Source data
==========

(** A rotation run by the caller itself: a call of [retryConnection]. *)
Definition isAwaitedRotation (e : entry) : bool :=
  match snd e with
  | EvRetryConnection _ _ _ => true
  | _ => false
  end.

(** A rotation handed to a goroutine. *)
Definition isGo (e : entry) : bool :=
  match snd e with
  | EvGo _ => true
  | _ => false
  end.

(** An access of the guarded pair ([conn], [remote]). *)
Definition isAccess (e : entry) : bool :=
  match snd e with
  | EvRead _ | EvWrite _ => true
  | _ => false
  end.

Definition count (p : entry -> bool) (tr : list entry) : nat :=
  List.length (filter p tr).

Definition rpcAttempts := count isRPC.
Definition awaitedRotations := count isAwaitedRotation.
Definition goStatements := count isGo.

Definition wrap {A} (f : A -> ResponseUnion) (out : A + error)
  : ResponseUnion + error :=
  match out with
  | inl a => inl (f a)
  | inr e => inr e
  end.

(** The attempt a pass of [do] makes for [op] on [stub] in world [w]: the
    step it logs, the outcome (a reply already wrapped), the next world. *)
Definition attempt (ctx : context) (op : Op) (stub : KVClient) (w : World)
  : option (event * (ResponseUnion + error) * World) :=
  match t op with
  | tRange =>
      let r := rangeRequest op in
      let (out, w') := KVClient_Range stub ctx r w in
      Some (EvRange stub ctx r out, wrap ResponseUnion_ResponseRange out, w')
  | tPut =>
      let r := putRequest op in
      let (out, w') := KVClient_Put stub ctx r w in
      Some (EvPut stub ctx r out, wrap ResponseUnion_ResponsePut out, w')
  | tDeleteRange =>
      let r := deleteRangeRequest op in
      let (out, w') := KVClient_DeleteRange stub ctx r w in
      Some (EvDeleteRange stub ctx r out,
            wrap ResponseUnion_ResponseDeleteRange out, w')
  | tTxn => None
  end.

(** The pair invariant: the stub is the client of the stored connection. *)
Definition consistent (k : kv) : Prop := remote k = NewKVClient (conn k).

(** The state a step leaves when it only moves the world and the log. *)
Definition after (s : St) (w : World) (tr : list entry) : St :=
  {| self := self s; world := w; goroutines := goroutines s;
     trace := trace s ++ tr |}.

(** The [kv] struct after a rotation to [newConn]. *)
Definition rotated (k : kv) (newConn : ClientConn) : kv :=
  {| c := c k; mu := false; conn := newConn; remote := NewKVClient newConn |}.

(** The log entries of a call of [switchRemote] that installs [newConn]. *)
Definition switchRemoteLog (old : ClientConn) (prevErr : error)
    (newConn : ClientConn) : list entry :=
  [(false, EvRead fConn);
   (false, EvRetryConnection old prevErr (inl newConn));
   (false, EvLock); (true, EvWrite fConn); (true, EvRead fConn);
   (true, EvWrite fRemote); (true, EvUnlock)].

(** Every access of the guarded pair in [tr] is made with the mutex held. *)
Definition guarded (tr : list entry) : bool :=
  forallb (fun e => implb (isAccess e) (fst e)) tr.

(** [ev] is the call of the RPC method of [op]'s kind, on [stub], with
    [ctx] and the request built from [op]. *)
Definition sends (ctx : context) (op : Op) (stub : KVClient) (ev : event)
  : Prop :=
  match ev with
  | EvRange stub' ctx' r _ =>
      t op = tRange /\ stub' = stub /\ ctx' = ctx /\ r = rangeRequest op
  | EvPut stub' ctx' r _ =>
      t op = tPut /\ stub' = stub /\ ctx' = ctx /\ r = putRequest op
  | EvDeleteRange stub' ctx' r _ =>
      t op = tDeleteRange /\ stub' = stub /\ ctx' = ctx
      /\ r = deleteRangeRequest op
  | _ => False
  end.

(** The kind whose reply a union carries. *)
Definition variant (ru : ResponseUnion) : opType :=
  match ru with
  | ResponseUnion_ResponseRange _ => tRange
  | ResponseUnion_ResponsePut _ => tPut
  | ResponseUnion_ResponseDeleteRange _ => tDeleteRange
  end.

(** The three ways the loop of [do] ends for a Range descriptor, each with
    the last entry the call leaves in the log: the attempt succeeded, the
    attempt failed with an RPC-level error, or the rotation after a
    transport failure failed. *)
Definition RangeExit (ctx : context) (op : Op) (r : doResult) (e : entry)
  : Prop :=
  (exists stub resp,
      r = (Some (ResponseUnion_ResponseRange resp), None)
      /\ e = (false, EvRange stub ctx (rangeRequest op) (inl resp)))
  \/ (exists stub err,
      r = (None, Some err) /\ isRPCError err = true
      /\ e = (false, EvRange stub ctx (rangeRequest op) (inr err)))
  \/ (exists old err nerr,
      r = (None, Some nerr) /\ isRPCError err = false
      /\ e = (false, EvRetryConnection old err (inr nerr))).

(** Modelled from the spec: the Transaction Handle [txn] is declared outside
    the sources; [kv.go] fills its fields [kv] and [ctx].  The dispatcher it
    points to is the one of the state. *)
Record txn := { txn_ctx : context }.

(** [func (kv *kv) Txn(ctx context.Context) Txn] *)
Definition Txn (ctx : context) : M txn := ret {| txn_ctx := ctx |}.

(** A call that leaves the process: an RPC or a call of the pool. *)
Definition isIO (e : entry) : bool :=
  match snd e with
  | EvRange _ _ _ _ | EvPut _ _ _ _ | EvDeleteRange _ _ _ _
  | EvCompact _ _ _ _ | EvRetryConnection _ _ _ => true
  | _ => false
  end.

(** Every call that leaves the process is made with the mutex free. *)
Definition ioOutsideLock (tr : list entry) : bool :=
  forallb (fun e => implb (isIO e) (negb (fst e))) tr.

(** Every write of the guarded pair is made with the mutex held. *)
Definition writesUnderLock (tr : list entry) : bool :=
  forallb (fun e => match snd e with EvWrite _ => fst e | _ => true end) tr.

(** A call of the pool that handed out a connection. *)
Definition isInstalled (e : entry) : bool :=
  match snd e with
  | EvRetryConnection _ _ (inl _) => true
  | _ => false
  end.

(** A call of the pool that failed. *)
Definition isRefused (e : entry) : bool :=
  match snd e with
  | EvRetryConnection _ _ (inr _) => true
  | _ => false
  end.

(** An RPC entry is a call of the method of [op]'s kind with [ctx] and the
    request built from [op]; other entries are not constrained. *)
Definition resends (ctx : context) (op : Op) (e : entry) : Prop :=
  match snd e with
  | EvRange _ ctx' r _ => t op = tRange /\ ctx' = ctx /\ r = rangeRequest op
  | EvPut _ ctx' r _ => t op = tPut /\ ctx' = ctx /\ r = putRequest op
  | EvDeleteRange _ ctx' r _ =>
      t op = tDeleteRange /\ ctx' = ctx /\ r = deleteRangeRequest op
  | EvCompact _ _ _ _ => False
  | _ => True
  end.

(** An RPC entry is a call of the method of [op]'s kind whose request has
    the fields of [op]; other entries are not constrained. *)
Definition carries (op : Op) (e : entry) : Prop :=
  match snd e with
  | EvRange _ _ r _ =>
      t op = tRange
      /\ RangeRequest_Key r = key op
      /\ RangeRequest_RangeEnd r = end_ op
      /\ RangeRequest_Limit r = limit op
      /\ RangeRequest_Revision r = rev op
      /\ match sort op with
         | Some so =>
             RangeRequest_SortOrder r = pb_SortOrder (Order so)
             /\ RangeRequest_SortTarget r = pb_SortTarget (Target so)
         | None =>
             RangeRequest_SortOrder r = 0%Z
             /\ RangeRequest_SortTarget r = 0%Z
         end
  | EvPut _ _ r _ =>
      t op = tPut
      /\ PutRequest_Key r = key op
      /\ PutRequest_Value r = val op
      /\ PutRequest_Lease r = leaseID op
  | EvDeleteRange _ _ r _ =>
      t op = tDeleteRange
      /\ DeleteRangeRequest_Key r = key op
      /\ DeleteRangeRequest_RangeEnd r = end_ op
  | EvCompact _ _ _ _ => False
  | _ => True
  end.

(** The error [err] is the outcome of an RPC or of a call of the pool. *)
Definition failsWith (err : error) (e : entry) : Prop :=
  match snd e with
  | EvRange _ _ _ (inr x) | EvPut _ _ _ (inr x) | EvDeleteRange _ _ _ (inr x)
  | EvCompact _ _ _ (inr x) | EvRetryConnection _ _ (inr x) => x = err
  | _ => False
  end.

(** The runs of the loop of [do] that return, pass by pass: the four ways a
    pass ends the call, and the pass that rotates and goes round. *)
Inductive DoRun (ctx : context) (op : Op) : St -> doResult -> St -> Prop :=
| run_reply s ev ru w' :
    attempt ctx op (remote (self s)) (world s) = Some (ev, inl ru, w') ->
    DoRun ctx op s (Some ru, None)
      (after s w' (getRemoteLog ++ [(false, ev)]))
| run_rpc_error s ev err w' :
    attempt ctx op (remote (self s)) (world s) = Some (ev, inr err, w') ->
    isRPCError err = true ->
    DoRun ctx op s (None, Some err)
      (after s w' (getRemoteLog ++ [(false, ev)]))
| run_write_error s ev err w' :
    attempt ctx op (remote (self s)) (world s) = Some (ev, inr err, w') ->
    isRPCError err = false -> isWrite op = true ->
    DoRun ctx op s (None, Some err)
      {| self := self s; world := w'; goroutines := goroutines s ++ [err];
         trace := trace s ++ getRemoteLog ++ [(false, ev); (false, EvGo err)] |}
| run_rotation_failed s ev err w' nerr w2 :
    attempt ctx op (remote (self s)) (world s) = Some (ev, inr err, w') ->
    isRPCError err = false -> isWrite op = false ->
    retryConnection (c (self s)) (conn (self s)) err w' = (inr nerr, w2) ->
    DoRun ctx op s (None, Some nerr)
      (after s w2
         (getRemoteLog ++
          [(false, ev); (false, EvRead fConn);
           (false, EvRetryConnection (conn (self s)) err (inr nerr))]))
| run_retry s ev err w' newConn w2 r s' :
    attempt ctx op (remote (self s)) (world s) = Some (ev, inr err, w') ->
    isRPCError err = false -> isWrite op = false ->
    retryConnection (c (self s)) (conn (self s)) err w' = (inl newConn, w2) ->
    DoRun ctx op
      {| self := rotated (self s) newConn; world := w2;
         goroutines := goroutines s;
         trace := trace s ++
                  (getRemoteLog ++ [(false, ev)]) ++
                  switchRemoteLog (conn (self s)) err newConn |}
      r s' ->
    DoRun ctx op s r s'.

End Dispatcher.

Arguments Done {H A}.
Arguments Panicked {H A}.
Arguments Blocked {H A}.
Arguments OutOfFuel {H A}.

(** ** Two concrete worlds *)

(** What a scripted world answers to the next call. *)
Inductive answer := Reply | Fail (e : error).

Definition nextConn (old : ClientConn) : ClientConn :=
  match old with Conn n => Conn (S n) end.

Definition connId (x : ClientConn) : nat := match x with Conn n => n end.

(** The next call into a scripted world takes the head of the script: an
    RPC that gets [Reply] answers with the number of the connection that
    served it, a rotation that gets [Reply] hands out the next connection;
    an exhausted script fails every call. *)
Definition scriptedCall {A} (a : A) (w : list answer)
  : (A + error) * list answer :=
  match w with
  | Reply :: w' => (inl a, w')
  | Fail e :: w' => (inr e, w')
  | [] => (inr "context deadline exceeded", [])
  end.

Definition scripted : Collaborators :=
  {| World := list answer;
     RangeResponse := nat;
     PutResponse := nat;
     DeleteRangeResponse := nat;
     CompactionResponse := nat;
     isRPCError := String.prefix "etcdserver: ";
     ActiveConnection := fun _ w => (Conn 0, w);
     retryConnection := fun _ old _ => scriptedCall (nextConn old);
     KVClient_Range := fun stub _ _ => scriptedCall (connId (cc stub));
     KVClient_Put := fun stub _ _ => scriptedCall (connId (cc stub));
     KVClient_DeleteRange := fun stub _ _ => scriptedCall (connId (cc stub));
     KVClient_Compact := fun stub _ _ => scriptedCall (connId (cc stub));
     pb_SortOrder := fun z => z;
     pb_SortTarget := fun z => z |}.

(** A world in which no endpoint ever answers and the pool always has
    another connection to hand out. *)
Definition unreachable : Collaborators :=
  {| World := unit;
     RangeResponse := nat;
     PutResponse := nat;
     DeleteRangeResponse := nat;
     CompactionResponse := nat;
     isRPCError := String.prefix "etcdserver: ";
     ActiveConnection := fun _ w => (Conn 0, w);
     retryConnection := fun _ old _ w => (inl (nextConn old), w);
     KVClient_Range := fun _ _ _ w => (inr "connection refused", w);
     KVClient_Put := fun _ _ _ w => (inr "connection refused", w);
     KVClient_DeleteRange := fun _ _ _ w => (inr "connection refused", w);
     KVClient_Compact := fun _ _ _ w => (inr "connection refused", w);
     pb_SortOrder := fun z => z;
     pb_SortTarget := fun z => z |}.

==========

**PROBLEM DESCRIPTION:**
Copy out each line carrying the string "trace" from the data.

**RESPONSE TO THIS TASK:**
     trace := trace s ++ tr |}.
         trace := trace s ++ getRemoteLog ++ [(false, ev); (false, EvGo err)] |}
         trace := trace s ++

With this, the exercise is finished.